__Data to examine__.
(** ** Hanging up *)

Lemma hangup_send_cases (id : string) (call : SIPCall) (s s1 : State) :
  hangup_send id call s = Some s1 →
  s1 = s
  ∨ ∃ r, s1 = set_sent (sent s ++ [OutRequest r])%list s ∧ r_call_id r = id
         ∧ sip_send_available s = true
         ∧ (method r = "BYE" ∨ method r = "CANCEL").
Proof.
  unfold hangup_send. intros H.
  destruct (status call) eqn:Est;
    destruct (dialog call) as [d|] eqn:Ed; cbn in H;
    try destruct (lastResponse d) as [r|] eqn:Er; cbn in H;
    try destruct (inviteRequest d) as [inv|] eqn:Ei; cbn in H;
    repeat case_bool_decide; try (left; congruence);
    try destruct (contact_or _ _) as [u|]; cbn in H; try discriminate;
    try (apply sip_send_Some in H as [? ->]; right; eexists; repeat split; eauto; fail);
    try (left; congruence); naive_solver.
Qed.

Lemma hangup_false (id : string) (now : nat) (s : State) :
  fst (hangup id now s) = false → snd (hangup id now s) = s.
Proof.
  unfold hangup.
  destruct (activeCalls s !! id) as [c|]; [|done].
  by destruct (hangup_send id c s).
Qed.

Lemma hangup_calls (id : string) (now : nat) (s : State) :
  activeCalls (snd (hangup id now s)) = activeCalls s
  ∨ activeCalls (snd (hangup id now s)) = alter (call_end now) id (activeCalls s).
Proof.
  unfold hangup.
  destruct (activeCalls s !! id) as [c|]; [|by left].
  destruct (hangup_send id c s) as [s1|] eqn:E; [|by left].
  right. by apply hangup_send_cases in E as [->|(r & -> & _)].
Qed.

Lemma hangup_true_lookup (id : string) (now : nat) (s : State) :
  fst (hangup id now s) = true →
  ∃ c, activeCalls s !! id = Some c
       ∧ activeCalls (snd (hangup id now s)) !! id = Some (call_end now c).
Proof.
  unfold hangup.
  destruct (activeCalls s !! id) as [c|] eqn:Ec; [|done].
  destruct (hangup_send id c s) as [s1|] eqn:E; [|done].
  intros _. exists c. split; [done|].
  apply hangup_send_cases in E as [->|(r & -> & _)];
    cbn; by rewrite lookup_alter_eq, Ec.
Qed.

Lemma hangup_other (id id' : string) (now : nat) (s : State) :
  id' ≠ id → activeCalls (snd (hangup id now s)) !! id' = activeCalls s !! id'.
Proof.
  intros Hne. destruct (hangup_calls id now s) as [-> | ->]; [done|].
  by rewrite lookup_alter_ne.
Qed.

Lemma hangup_sent (id : string) (now : nat) (s : State) :
  sent (snd (hangup id now s)) = sent s
  ∨ ∃ r, sent (snd (hangup id now s)) = (sent s ++ [OutRequest r])%list
         ∧ r_call_id r = id ∧ (method r = "BYE" ∨ method r = "CANCEL").
Proof.
  unfold hangup.
  destruct (activeCalls s !! id) as [c|]; [|by left].
  destruct (hangup_send id c s) as [s1|] eqn:E; [|by left].
  apply hangup_send_cases in E as [->|(r & -> & Hid & _ & Hm)]; [by left|].
  right. by exists r.
Qed.

(** X3: [hangup] either returns false and changes nothing, or returns
    true, marks the call [ended] with the end time set (error text and
    dialog kept), leaves every other call alone and hands at most one
    request to [sip.send], a BYE or a CANCEL carrying the call-id. *)
Theorem hangup_outcome (id : string) (now : nat) (s : State) :
  (fst (hangup id now s) = false ∧ snd (hangup id now s) = s)
  ∨ (fst (hangup id now s) = true
     ∧ (∃ c c', getCallStatus id s = Some c
          ∧ getCallStatus id (snd (hangup id now s)) = Some c'
          ∧ status c' = ended ∧ endTime c' = Some now
          ∧ error c' = error c ∧ dialog c' = dialog c)
     ∧ (∀ id', id' ≠ id →
          getCallStatus id' (snd (hangup id now s)) = getCallStatus id' s)
     ∧ (sent (snd (hangup id now s)) = sent s
        ∨ ∃ r, sent (snd (hangup id now s)) = (sent s ++ [OutRequest r])%list
               ∧ r_call_id r = id ∧ (method r = "BYE" ∨ method r = "CANCEL"))).
Proof.
  unfold getCallStatus.
  destruct (fst (hangup id now s)) eqn:E.
  - right. split; [done|].
    destruct (hangup_true_lookup id now s E) as (c & Hc & Hc').
    split; [|split].
    + exists c, (call_end now c). by repeat split.
    + intros id' Hne. by apply hangup_other.
    + apply hangup_sent.
  - left. split; [done|]. by apply hangup_false.
Qed.

(** X4: hanging up a call that is already [ended] or [failed] sends
    nothing and returns true, also when the transport is missing; the
    status becomes [ended] (a failed call does not stay failed), the end
    time is overwritten and the error text is kept. *)
Theorem hangup_finished_call (id : string) (now : nat) (s : State) (c : SIPCall) :
  getCallStatus id s = Some c →
  status c = ended ∨ status c = failed →
  fst (hangup id now s) = true
  ∧ sent (snd (hangup id now s)) = sent s
  ∧ ∃ c', getCallStatus id (snd (hangup id now s)) = Some c'
          ∧ status c' = ended ∧ endTime c' = Some now ∧ error c' = error c.
Proof.
  unfold getCallStatus, hangup, hangup_send. intros Hc Hst. rewrite Hc.
  destruct Hst as [Hst|Hst]; rewrite Hst; cbn;
    (destruct (dialog c ≫= _); cbn);
    rewrite bool_decide_eq_false_2 by (intros [?|?]; discriminate); cbn;
    rewrite lookup_alter_eq, Hc; cbn; eauto 10.
Qed.

(** X5: when [sip.send] is not a function, hanging up a call that would
    need a CANCEL (ringing or initiating, INVITE retained) or a BYE
    (answered, final response stored) returns false and changes nothing:
    the call keeps its status and is not marked ended. *)
Theorem hangup_without_transport (id : string) (now : nat) (s : State) (c : SIPCall) :
  getCallStatus id s = Some c →
  sip_send_available s = false →
  ((status c = ringing ∨ status c = initiating) ∧ is_Some (dialog c ≫= inviteRequest))
  ∨ (status c = answered ∧ is_Some (dialog c ≫= lastResponse)) →
  hangup id now s = (false, s).
Proof.
  unfold getCallStatus, hangup, hangup_send, sip_send. intros Hc Hs H. rewrite Hc, Hs.
  destruct H as [[Hst [inv Hi]]|[Hst [r Hr]]].
  - rewrite Hi.
    destruct Hst as [-> | ->]; (destruct (dialog c ≫= _) as [[??]|]; cbn; done).
  - rewrite Hst. destruct (dialog c) as [d|]; cbn in *; [|done].
    rewrite Hr. cbn. destruct (contact_or _ _); cbn; [|done].
    by destruct (inviteRequest d).
Qed.

(** ** DTMF *)

Lemma sendDTMF_true (id digits : string) (s s' : State) :
  sendDTMF id digits s = (true, s') ↔
  ∃ c d r u inv,
    activeCalls s !! id = Some c ∧ dialog c = Some d ∧ status c = answered
    ∧ lastResponse d = Some r ∧ contact_or (m_headers r) (remote d) = Some u
    ∧ inviteRequest d = Some inv ∧ sip_send_available s = true
    ∧ s' = set_sent (sent s ++ [OutRequest (infoRequest id u digits d inv)])%list
             (update_call id (call_set_dialog (dialog_set_cseq (S (cseq d)) d)) s).
Proof.
  unfold sendDTMF. split.
  - destruct (activeCalls s !! id) as [c|] eqn:Ec; [|done].
    destruct (dialog c) as [d|] eqn:Ed; [|done].
    case_bool_decide; cbn; [|done].
    destruct (lastResponse d) as [r|] eqn:Er; cbn; [|done].
    destruct (contact_or _ _) as [u|] eqn:Eu; cbn; [|done].
    destruct (inviteRequest d) as [inv|] eqn:Ei; cbn; [|done].
    unfold sip_send. cbn.
    destruct (sip_send_available s) eqn:E; [|done].
    intros [= <-]. by exists c, d, r, u, inv.
  - intros (c & d & r & u & inv & -> & -> & Hst & -> & Hu & -> & Hs & ->).
    rewrite bool_decide_eq_true_2 by done. cbn. rewrite Hu. cbn.
    unfold sip_send. cbn. by rewrite Hs.
Qed.

Lemma sendDTMF_false (id digits : string) (s s' : State) :
  sendDTMF id digits s = (false, s') →
  sent s' = sent s ∧ reg_view s' = reg_view s ∧ callOrder s' = callOrder s
  ∧ sip_send_available s' = sip_send_available s
  ∧ registered s' = registered s ∧ initialized s' = initialized s
  ∧ globalSipStarted s' = globalSipStarted s.
Proof.
  unfold sendDTMF. intros E.
  destruct (activeCalls s !! id) as [c|]; [|by simplify_eq].
  destruct (dialog c) as [d|]; [|by simplify_eq].
  case_bool_decide; cbn in E; [|by simplify_eq].
  destruct (lastResponse d) as [r|]; cbn in E; [|by simplify_eq].
  destruct (contact_or _ _) as [u|]; cbn in E; [|by simplify_eq].
  destruct (inviteRequest d) as [inv|]; cbn in E; [|by simplify_eq].
  unfold sip_send in E. cbn in E.
  destruct (sip_send_available s) eqn:Hs; by simplify_eq.
Qed.

(** X6: [sendDTMF] returns true only for a tracked call that is answered
    and has a dialog; it then hands exactly one INFO to [sip.send], with
    the call-id, the next sequence number of the dialog, content type
    application/dtmf-relay and the body [Signal=<digits>\r\nDuration=100],
    and advances the dialog counter by one.  When it returns false nothing
    was sent. *)
Theorem sendDTMF_outcome (id digits : string) (s : State) :
  (fst (sendDTMF id digits s) = false ∧ sent (snd (sendDTMF id digits s)) = sent s)
  ∨ (fst (sendDTMF id digits s) = true
     ∧ ∃ (c c' : SIPCall) (d d' : SIPDialog) (r : Request),
         getCallStatus id s = Some c ∧ status c = answered ∧ dialog c = Some d
         ∧ sent (snd (sendDTMF id digits s)) = (sent s ++ [OutRequest r])%list
         ∧ method r = "INFO" ∧ r_call_id r = id
         ∧ cs_seq (r_cseq r) = (cseq d + 1)%nat
         ∧ r_content_type r = Some "application/dtmf-relay"
         ∧ r_content r = Some ("Signal=" +:+ digits +:+ CRLF +:+ "Duration=100")
         ∧ getCallStatus id (snd (sendDTMF id digits s)) = Some c'
         ∧ status c' = answered ∧ dialog c' = Some d'
         ∧ cseq d' = (cseq d + 1)%nat).
Proof.
  destruct (sendDTMF id digits s) as [[|] s'] eqn:E; cbn.
  - right. split; [done|].
    apply sendDTMF_true in E as (c & d & r & u & inv & Hc & Hd & Hst & Hr & Hu & Hi & Hs & ->).
    unfold getCallStatus. cbn. rewrite lookup_alter_eq, Hc. cbn.
    exists c. eexists. exists d. eexists. eexists.
    repeat split; eauto. cbn. lia.
  - left. split; [done|]. by apply sendDTMF_false in E as (-> & _).
Qed.

(** X7: when [sip.send] is not a function, [sendDTMF] on an answered
    call whose INFO could be built returns false and sends nothing, yet
    the dialog counter has already been advanced: the failed attempt
    consumes a sequence number. *)
Theorem sendDTMF_without_transport (id digits : string) (s : State)
    (c : SIPCall) (d : SIPDialog) :
  getCallStatus id s = Some c → status c = answered → dialog c = Some d →
  is_Some (lastResponse d ≫= λ r, contact_or (m_headers r) (remote d)) →
  is_Some (inviteRequest d) →
  sip_send_available s = false →
  fst (sendDTMF id digits s) = false
  ∧ sent (snd (sendDTMF id digits s)) = sent s
  ∧ ∃ c' d', getCallStatus id (snd (sendDTMF id digits s)) = Some c'
             ∧ dialog c' = Some d' ∧ cseq d' = S (cseq d).
Proof.
  unfold getCallStatus, sendDTMF, sip_send.
  intros Hc Hst Hd [u Hu] [inv Hi] Hs. rewrite Hc, Hd.
  rewrite bool_decide_eq_true_2 by done. cbn.
  destruct (lastResponse d) as [r|]; cbn in *; [|done].
  rewrite Hu, Hi. cbn. rewrite Hs. cbn.
  rewrite lookup_alter_eq, Hc. cbn. eauto 10.
Qed.

(** ** Inbound requests *)

(** X8: an inbound BYE marks the call with that call-id [ended], with
    the end time set, whatever its state and without looking at the
    dialog tags; a BYE for an unknown call-id creates no call.  In both
    cases a 200 OK that mirrors the headers of the BYE is handed to
    [sip.send], when that is available. *)
Theorem bye_ends_call_and_is_answered (request : Message) (now : nat) (s : State) :
  m_method request = Some "BYE" →
  sent (handleIncomingRequest request now s)
  = (if sip_send_available s
     then (sent s ++ [OutOk 200 "OK" (m_headers request)])%list else sent s)
  ∧ (∀ c, getCallStatus (h_call_id (m_headers request)) s = Some c →
       ∃ c', getCallStatus (h_call_id (m_headers request))
               (handleIncomingRequest request now s) = Some c'
             ∧ status c' = ended ∧ endTime c' = Some now
             ∧ error c' = error c ∧ dialog c' = dialog c)
  ∧ (∀ id, getCallStatus id s = None →
       getCallStatus id (handleIncomingRequest request now s) = None)
  ∧ (∀ id, id ≠ h_call_id (m_headers request) →
       getCallStatus id (handleIncomingRequest request now s) = getCallStatus id s).
Proof.
  intros Hm. unfold handleIncomingRequest, getCallStatus, sip_send.
  rewrite bool_decide_eq_true_2 by done. cbn.
  destruct (sip_send_available s); cbn.
  all: split; [done|]; split; [|split].
  all: try (intros c Hc; rewrite lookup_alter_eq, Hc; cbn; eauto 10).
  all: try (intros id Hne; by rewrite lookup_alter_ne).
  all: intros id Hn; destruct (decide (h_call_id (m_headers request) = id)) as [->|Hne];
    [by rewrite lookup_alter_eq, Hn | by rewrite lookup_alter_ne].
Qed.

(** ** Inbound responses *)

Lemma register_frame (D : Digest) (a : option Message) (s : State) :
  activeCalls (register D a s) = activeCalls s
  ∧ callOrder (register D a s) = callOrder s
  ∧ futures (register D a s) = futures s
  ∧ timers (register D a s) = timers s
  ∧ registered (register D a s) = registered s
  ∧ initialized (register D a s) = initialized s
  ∧ registrationResolve (register D a s) = registrationResolve s
  ∧ registrationReject (register D a s) = registrationReject s
  ∧ registrationPromise (register D a s) = registrationPromise s
  ∧ env (register D a s) = env s
  ∧ sip_send_available (register D a s) = sip_send_available s
  ∧ globalSipStarted (register D a s) = globalSipStarted s
  ∧ transport (register D a s) = transport s
  ∧ clientPort (register D a s) = clientPort s
  ∧ maxRegistrationAttempts (register D a s) = maxRegistrationAttempts s.
Proof.
  unfold register, sip_send.
  destruct a as [m|]; cbn.
  - destruct (signRequest D _ _ _ _) as [e|[m' h]]; cbn; [repeat split|].
    destruct (sip_send_available s) eqn:E; cbn; repeat split; done.
  - destruct (sip_send_available s) eqn:E; cbn; repeat split; done.
Qed.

__How to complete this task__. Print exactly the lines above, between the one holding "c ≫= lastResponse)) →" and the one holding "rewrite Hr. cbn.", inclusive, and nothing besides.

__Result for this exercise__.
  ∨ (status c = answered ∧ is_Some (dialog c ≫= lastResponse)) →
  hangup id now s = (false, s).
Proof.
  unfold getCallStatus, hangup, hangup_send, sip_send. intros Hc Hs H. rewrite Hc, Hs.
  destruct H as [[Hst [inv Hi]]|[Hst [r Hr]]].
  - rewrite Hi.
    destruct Hst as [-> | ->]; (destruct (dialog c ≫= _) as [[??]|]; cbn; done).
  - rewrite Hst. destruct (dialog c) as [d|]; cbn in *; [|done].
    rewrite Hr. cbn. destruct (contact_or _ _); cbn; [|done].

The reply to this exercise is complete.